[Data supplied Boundary: Start]

(* ===== verification/Vm.v ===== *)
(** * Page tables and user memory

    [kernel/vm.c] over the allocator's physical memory.  A page table is the
    physical address of its root page; every walk reads and writes the 64-bit
    entries in memory, as the code does.  The process a fault or a copy is made
    for is an argument ([uproc], the fields of [myproc()] the code reads). *)

From S2P Require Import Prelude CString Riscv Kalloc.

(** Reading and writing physical memory. *)
Definition ld64 (a : Z) : M kst Z := gets (fun s => load (phys s) a 8).
Definition st64 (a v : Z) : M kst unit := modify (fun s => set_phys (store_le (phys s) a 8 v) s).
Definition memset_k (dst c n : Z) : M kst unit :=
  modify (fun s => set_phys (memset (phys s) dst c n) s).
Definition memmove_k (dst src n : Z) : M kst unit :=
  modify (fun s => set_phys (memmove (phys s) dst src n) s).

Definition flag (pte bit : Z) : bool := negb (Z.land pte bit =? 0).

(** What [vmfault] reads of [myproc()]. *)
Record uproc : Type := Uproc { p_sz : Z; p_pagetable : Z }.

(** The loop of [walk]: the next level to descend is [level]. *)
Fixpoint walk_loop (level : nat) (pagetable va : Z) (alloc : bool) : M kst Z :=
  match level with
  | O => ret (pagetable + 8 * PX 0 va)
  | S l =>
      let pte := pagetable + 8 * PX (Z.of_nat level) va in
      let! v := ld64 pte in
      if flag v PTE_V then walk_loop l (PTE2PA v) va alloc
      else if negb alloc then ret 0
      else
        let! pt := kalloc in
        if pt =? 0 then ret 0
        else
          memset_k pt 0 PGSIZE ;;
          st64 pte (Z.lor (PA2PTE pt) PTE_V) ;;
          walk_loop l pt va alloc
  end.

Definition walk (pagetable va : Z) (alloc : bool) : M kst Z :=
  if MAXVA <=? va then panic "walk" else walk_loop 2 pagetable va alloc.

Definition walkaddr (pagetable va : Z) : M kst Z :=
  if MAXVA <=? va then ret 0
  else
    let! pte := walk pagetable va false in
    if pte =? 0 then ret 0
    else
      let! v := ld64 pte in
      if negb (flag v PTE_V) then ret 0
      else if negb (flag v PTE_U) then ret 0
      else ret (PTE2PA v).

Fixpoint mappages_loop (fuel : nat) (pagetable a last pa perm : Z) : M kst Z :=
  match fuel with
  | O => nofuel
  | S f =>
      let! pte := walk pagetable a true in
      if pte =? 0 then ret (-1)
      else
        let! v := ld64 pte in
        if flag v PTE_V then panic "mappages: remap"
        else
          st64 pte (Z.lor (Z.lor (PA2PTE pa) perm) PTE_V) ;;
          if a =? last then ret 0
          else mappages_loop f pagetable (u64 (a + PGSIZE)) last (u64 (pa + PGSIZE)) perm
  end.

Definition mappages (pagetable va size pa perm : Z) : M kst Z :=
  if negb (va mod PGSIZE =? 0) then panic "mappages: va not aligned"
  else if negb (size mod PGSIZE =? 0) then panic "mappages: size not aligned"
  else if size =? 0 then panic "mappages: size"
  else mappages_loop (Z.to_nat (size / PGSIZE)) pagetable va (u64 (va + size - PGSIZE)) pa perm.

Definition kvmmap (kpgtbl va pa sz perm : Z) : M kst unit :=
  let! r := mappages kpgtbl va sz pa perm in
  if negb (r =? 0) then panic "kvmmap" else ret tt.

Definition uvmcreate : M kst Z :=
  let! pagetable := kalloc in
  if pagetable =? 0 then ret 0
  else memset_k pagetable 0 PGSIZE ;; ret pagetable.

(** The body of the loop of [uvmunmap]; [continue] is an early return. *)
Definition unmap_page (pagetable a : Z) (do_free : bool) : M kst unit :=
  let! pte := walk pagetable a false in
  if pte =? 0 then ret tt
  else
    let! v := ld64 pte in
    if negb (flag v PTE_V) then ret tt
    else when do_free (kfree (PTE2PA v)) ;; st64 pte 0.

Fixpoint uvmunmap_loop (fuel : nat) (pagetable a stop : Z) (do_free : bool) : M kst unit :=
  match fuel with
  | O => nofuel
  | S f =>
      if a <? stop then
        unmap_page pagetable a do_free ;;
        uvmunmap_loop f pagetable (u64 (a + PGSIZE)) stop do_free
      else ret tt
  end.

Definition uvmunmap (pagetable va npages : Z) (do_free : bool) : M kst unit :=
  if negb (va mod PGSIZE =? 0) then panic "uvmunmap: not aligned"
  else uvmunmap_loop (S (Z.to_nat npages)) pagetable va (u64 (va + npages * PGSIZE)) do_free.

Definition uvmdealloc (pagetable oldsz newsz : Z) : M kst Z :=
  if oldsz <=? newsz then ret oldsz
  else
    when (PGROUNDUP newsz <? PGROUNDUP oldsz)
      (let npages := i32 ((PGROUNDUP oldsz - PGROUNDUP newsz) / PGSIZE) in
       uvmunmap pagetable (PGROUNDUP newsz) npages true) ;;
    ret newsz.

Fixpoint uvmalloc_loop (fuel : nat) (pagetable a oldsz newsz xperm : Z) : M kst Z :=
  match fuel with
  | O => nofuel
  | S f =>
      if a <? newsz then
        let! m := kalloc in
        if m =? 0 then uvmdealloc pagetable a oldsz ;; ret 0
        else
          memset_k m 0 PGSIZE ;;
          let! r := mappages pagetable a PGSIZE m (Z.lor (Z.lor PTE_R PTE_U) xperm) in
          if negb (r =? 0) then kfree m ;; uvmdealloc pagetable a oldsz ;; ret 0
          else uvmalloc_loop f pagetable (u64 (a + PGSIZE)) oldsz newsz xperm
      else ret newsz
  end.

Definition uvmalloc (pagetable oldsz newsz xperm : Z) : M kst Z :=
  if newsz <? oldsz then ret oldsz
  else
    let oldsz := PGROUNDUP oldsz in
    uvmalloc_loop (S (Z.to_nat ((newsz - oldsz + PGSIZE - 1) / PGSIZE)))
                  pagetable oldsz oldsz newsz xperm.

(** [for(i = 0; i < 512; i++)] of [freewalk]; [rec] frees a child table. *)
Fixpoint freewalk_loop (rec : Z -> M kst unit) (n : nat) (pagetable i : Z) : M kst unit :=
  match n with
  | O => ret tt
  | S n' =>
      let! pte := ld64 (pagetable + 8 * i) in
      (if flag pte PTE_V && negb (flag pte (Z.lor (Z.lor PTE_R PTE_W) PTE_X))
       then rec (PTE2PA pte) ;; st64 (pagetable + 8 * i) 0
       else if flag pte PTE_V then panic "freewalk: leaf"
       else ret tt) ;;
      freewalk_loop rec n' pagetable (i + 1)
  end.

(** [depth] bounds the recursion: a table has three levels. *)
Fixpoint freewalk (depth : nat) (pagetable : Z) : M kst unit :=
  match depth with
  | O => nofuel
  | S d => freewalk_loop (freewalk d) 512 pagetable 0 ;; kfree pagetable
  end.

Definition uvmfree (pagetable sz : Z) : M kst unit :=
  when (0 <? sz) (uvmunmap pagetable 0 (PGROUNDUP sz / PGSIZE) true) ;;
  freewalk 4 pagetable.

Fixpoint uvmcopy_loop (fuel : nat) (old new i sz : Z) : M kst Z :=
  match fuel with
  | O => nofuel
  | S f =>
      if i <? sz then
        let err := uvmunmap new 0 (i / PGSIZE) true ;; ret (-1) in
        let next := uvmcopy_loop f old new (u64 (i + PGSIZE)) sz in
        let! pte := walk old i false in
        if pte =? 0 then next
        else
          let! v := ld64 pte in
          if negb (flag v PTE_V) then next
          else
            let pa := PTE2PA v in
            let flags := u32 (PTE_FLAGS v) in
            let! m := kalloc in
            if m =? 0 then err
            else
              memmove_k m pa PGSIZE ;;
              let! r := mappages new i PGSIZE m flags in
              if negb (r =? 0) then kfree m ;; err else next
      else ret 0
  end.

Definition uvmcopy (old new sz : Z) : M kst Z :=
  uvmcopy_loop (S (Z.to_nat ((sz + PGSIZE - 1) / PGSIZE))) old new 0 sz.

Definition uvmclear (pagetable va : Z) : M kst unit :=
  let! pte := walk pagetable va false in
  if pte =? 0 then panic "uvmclear"
  else
    let! v := ld64 pte in
    st64 pte (Z.land v (u64 (Z.lnot PTE_U))).

Definition ismapped (pagetable va : Z) : M kst bool :=
  let! pte := walk pagetable va false in
  if pte =? 0 then ret false
  else
    let! v := ld64 pte in
    ret (flag v PTE_V).

Definition vmfault (p : uproc) (pagetable va : Z) (read : bool) : M kst Z :=
  if p_sz p <=? va then ret 0
  else
    let va := PGROUNDDOWN va in
    let! mapped := ismapped pagetable va in
    if mapped : bool then ret 0
    else
      let! m := kalloc in
      if m =? 0 then ret 0
      else
        memset_k m 0 PGSIZE ;;
        let! r := mappages (p_pagetable p) va PGSIZE m (Z.lor (Z.lor PTE_W PTE_U) PTE_R) in
        if negb (r =? 0) then kfree m ;; ret 0 else ret m.

(** The page behind user address [va0], faulting it in if need be. *)
Definition user_page (p : uproc) (pagetable va0 : Z) : M kst Z :=
  let! pa0 := walkaddr pagetable va0 in
  if pa0 =? 0 then vmfault p pagetable va0 false else ret pa0.

Fixpoint copyout_loop (fuel : nat) (p : uproc) (pagetable dstva src len : Z) : M kst Z :=
  match fuel with
  | O => nofuel
  | S f =>
      if 0 <? len then
        let va0 := PGROUNDDOWN dstva in
        if MAXVA <=? va0 then ret (-1)
        else
          let! pa0 := user_page p pagetable va0 in
          if pa0 =? 0 then ret (-1)
          else
            let! pte := walk pagetable va0 false in
            let! v := ld64 pte in
            if negb (flag v PTE_W) then ret (-1)
            else
              let n := Z.min (PGSIZE - (dstva - va0)) len in
              memmove_k (pa0 + (dstva - va0)) src n ;;
              copyout_loop f p pagetable (va0 + PGSIZE) (src + n) (len - n)
      else ret 0
  end.

Definition copyout (p : uproc) (pagetable dstva src len : Z) : M kst Z :=
  copyout_loop (Z.to_nat (len / PGSIZE + 3)) p pagetable dstva src len.

Fixpoint copyin_loop (fuel : nat) (p : uproc) (pagetable dst srcva len : Z) : M kst Z :=
  match fuel with
  | O => nofuel
  | S f =>
      if 0 <? len then
        let va0 := PGROUNDDOWN srcva in
        let! pa0 := user_page p pagetable va0 in
        if pa0 =? 0 then ret (-1)
        else
          let n := Z.min (PGSIZE - (srcva - va0)) len in
          memmove_k dst (pa0 + (srcva - va0)) n ;;
          copyin_loop f p pagetable (dst + n) (u64 (va0 + PGSIZE)) (len - n)
      else ret 0
  end.

Definition copyin (p : uproc) (pagetable dst srcva len : Z) : M kst Z :=
  copyin_loop (Z.to_nat (len / PGSIZE + 3)) p pagetable dst srcva len.

(** The inner loop of [copyinstr]: copies at most [n] bytes, stopping at NUL;
    returns whether the NUL was found and the bytes copied before it. *)
Fixpoint copyinstr_page (n : nat) (p dst : Z) : M kst (bool * Z) :=
  match n with
  | O => ret (false, 0)
  | S n' =>
      let! c := gets (fun s => phys s p) in
      if c =? 0 then
        modify (fun s => set_phys (store (phys s) dst 0) s) ;; ret (true, 0)
      else
        modify (fun s => set_phys (store (phys s) dst c) s) ;;
        let! (found, k) := copyinstr_page n' (p + 1) (dst + 1) in
        ret (found, k + 1)
  end.

Fixpoint copyinstr_loop (fuel : nat) (pagetable dst srcva max : Z) : M kst Z :=
  match fuel with
  | O => nofuel
  | S f =>
      if 0 <? max then
        let va0 := PGROUNDDOWN srcva in
        let! pa0 := walkaddr pagetable va0 in
        if pa0 =? 0 then ret (-1)
        else
          let n := Z.min (PGSIZE - (srcva - va0)) max in
          let! (got_null, k) := copyinstr_page (Z.to_nat n) (pa0 + (srcva - va0)) dst in
          if got_null : bool then ret 0
          else copyinstr_loop f pagetable (dst + k) (u64 (va0 + PGSIZE)) (max - k)
      else ret (-1)
  end.

Definition copyinstr (pagetable dst srcva max : Z) : M kst Z :=
  copyinstr_loop (Z.to_nat (max / PGSIZE + 3)) pagetable dst srcva max.

(** [either_copyout] and [either_copyin] of [proc.c]. *)
Definition either_copyout (p : uproc) (user_dst : bool) (dst src len : Z) : M kst Z :=
  if user_dst then copyout p (p_pagetable p) dst src len
  else memmove_k dst src len ;; ret 0.

Definition either_copyin (p : uproc) (dst : Z) (user_src : bool) (src len : Z) : M kst Z :=
  if user_src then copyin p (p_pagetable p) dst src len
  else memmove_k dst src len ;; ret 0.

[Data supplied Boundary: End]

▶ **Task prompt**
Every line above from the line with "Fixpoint uvmcopy_loop (fuel" to the line with "st64 pte (Z.land v (u64 (Z.lnot PTE_U))).", both included, must be reproduced exactly, and no other line may appear.

▶ **Your response**
Fixpoint uvmcopy_loop (fuel : nat) (old new i sz : Z) : M kst Z :=
  match fuel with
  | O => nofuel
  | S f =>
      if i <? sz then
        let err := uvmunmap new 0 (i / PGSIZE) true ;; ret (-1) in
        let next := uvmcopy_loop f old new (u64 (i + PGSIZE)) sz in
        let! pte := walk old i false in
        if pte =? 0 then next
        else
          let! v := ld64 pte in
          if negb (flag v PTE_V) then next
          else
            let pa := PTE2PA v in
            let flags := u32 (PTE_FLAGS v) in
            let! m := kalloc in
            if m =? 0 then err
            else
              memmove_k m pa PGSIZE ;;
              let! r := mappages new i PGSIZE m flags in
              if negb (r =? 0) then kfree m ;; err else next
      else ret 0
  end.

Definition uvmcopy (old new sz : Z) : M kst Z :=
  uvmcopy_loop (S (Z.to_nat ((sz + PGSIZE - 1) / PGSIZE))) old new 0 sz.

Definition uvmclear (pagetable va : Z) : M kst unit :=
  let! pte := walk pagetable va false in
  if pte =? 0 then panic "uvmclear"
  else
    let! v := ld64 pte in
    st64 pte (Z.land v (u64 (Z.lnot PTE_U))).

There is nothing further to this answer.